Bentuk lainnya: semua manusia rasional, sebagian binatang adalah manusia, dengan demikian sebagian binatang adalah rasional (silogisme disebut “Darii”). Ada juga silogisme Ferio: tidak ada orang Amerika berkulit hitam, sebagaian manusia adalah orang Amerika, dengan demikian sebagian manusia tidak berkulit hitam.
Dari keempat jenis silogisme diatas merupakan bentuk pertama; Aristoteles menambahkan bentuk kedua dan ketiga, kemudian kaum skolastik menambahkan bentuk keempat; dengan bentuk berbagai cara ketiga (silogisme Celarent, Ferio, dan Darii) bentuk yang belakangan bisa dikembalikan dalam bentuk pertama (silogisme Barbara).
Contohnya adalah dapat diambil dalam bagian “kesimpulan” yang bisa ditarik dari satu premis; “sebagian manusia fana” kita dapat menyimpulkan bahwa “sebagian yang fana adalah manusia”.

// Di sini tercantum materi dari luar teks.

(* ===== verification/AhciPort.v ===== *)
(** * The AHCI port driver, src/drivers/ahci/mod.rs

    Ports, command slots and the driver's start-up, over the registers of a
    controller that is not part of the kernel: [HbaDevice] names what a volatile
    read and write of a register answer and do, for any controller.  A register is
    addressed by its memory-mapped address, which the [repr(C)] structures fix; the
    command headers, FIS and PRDT entries live in memory, by virtual address. *)

From S2P Require Import Prelude BitFields Paging Frames Memory PciIds AhciDma.

Local Open Scope Z_scope.

(** ** Registers *)

Class HbaDevice : Type := {
  dev : Type;
  dev_read : Z → dev → Z * dev;    (* a volatile read at an address *)
  dev_write : Z → Z → dev → dev;
  dev_ram : dev → Z → Z;           (* the bytes the controller has stored *)
}.

(** The fields of [HbaPort], with their sizes, in the order of the source. *)
Inductive PortField : Type :=
  | f_clb | f_fb | f_is | f_ie | f_cmd | f_reserved | f_tfd | f_sig | f_ssts | f_sctl | f_serr
  | f_sact | f_ci | f_sntf | f_fbs | f_devslp | f_reserved_1 | f_vendor.

#[export] Instance PortField_eq_dec : EqDecision PortField.
Proof. solve_decision. Defined.

(** Field, size and alignment. *)
Definition HbaPort : list (PortField * Z * Z) :=
  [(f_clb, 8, 8); (f_fb, 8, 8); (f_is, 4, 4); (f_ie, 4, 4); (f_cmd, 4, 4); (f_reserved, 4, 4);
   (f_tfd, 4, 4); (f_sig, 4, 4); (f_ssts, 8, 8); (f_sctl, 4, 4); (f_serr, 4, 4); (f_sact, 4, 4);
   (f_ci, 4, 4); (f_sntf, 4, 4); (f_fbs, 4, 4); (f_devslp, 4, 4); (f_reserved_1, 40, 4);
   (f_vendor, 16, 4)].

Menurut Aristoteles “kesimpulan” ini juga bisa ditarik dari “semua manusia fana”. Dari premis “taka ada dewa yang fana” kita bisa menyimpulkan “tak ada yang fana adalah dewa”, premis lain misalnya “sebagian manusia bukan orang Amerika” namun tidak bisa kita simpulkan bahwa “sebagian orang Amerika bukan manusia.”
Namun dapat disimpulkan dari kesimpulan-kesimpulan diatas bahwa Aristoteles dan para pengikutnya berpendapat bahwa semua kesimpulan adalah dedukatif (penarikan kesimpulan dari yang umum ke yang khusus).
Jadi, dari keempat silogisme diatas adalah deduktif, tidak salah bahwa silogisme tersebut valid karena bersifat deduktif, dengan memaparkan dalam sebuah silogistik. Selain itu juga sistem ini merupakan awal dari logika formal dan sebagai awal, sistem itu penting dan berharga; seperti apa yang dijelaskan diawal bahwa logika-Aristotales adalah sebagai pengantar logika modern.
Walaupun pada akhirnya sistem logika-Aristoteles (silogisme) mendapatkan tiga kiritik; (1) cacat formal dalam sistem itu sendiri, (2) penilaian berlebihan terhadap silogisme, jika dibandingkan dengan bentuk-bentuk argumen deduktif lainnya, (3) penilaian berlebihan terhadap deduksi sebagai bentuk argumen. Namun hal itu sangatlah wajar, dikarenakan masih awalnya atau menjadi pengantar sebuah pemikiran logika.
Demikian penulisan ini dapat saya sampaikan sehingga tulisan ini dapat bermanfaat bagi para pembaca tentang bagaimana memahami logika awal dari persepsi Aristoteles.
*) Mahasiswa UIN SATU Tulungagung Jurusan Aqidah Filsafat Islam.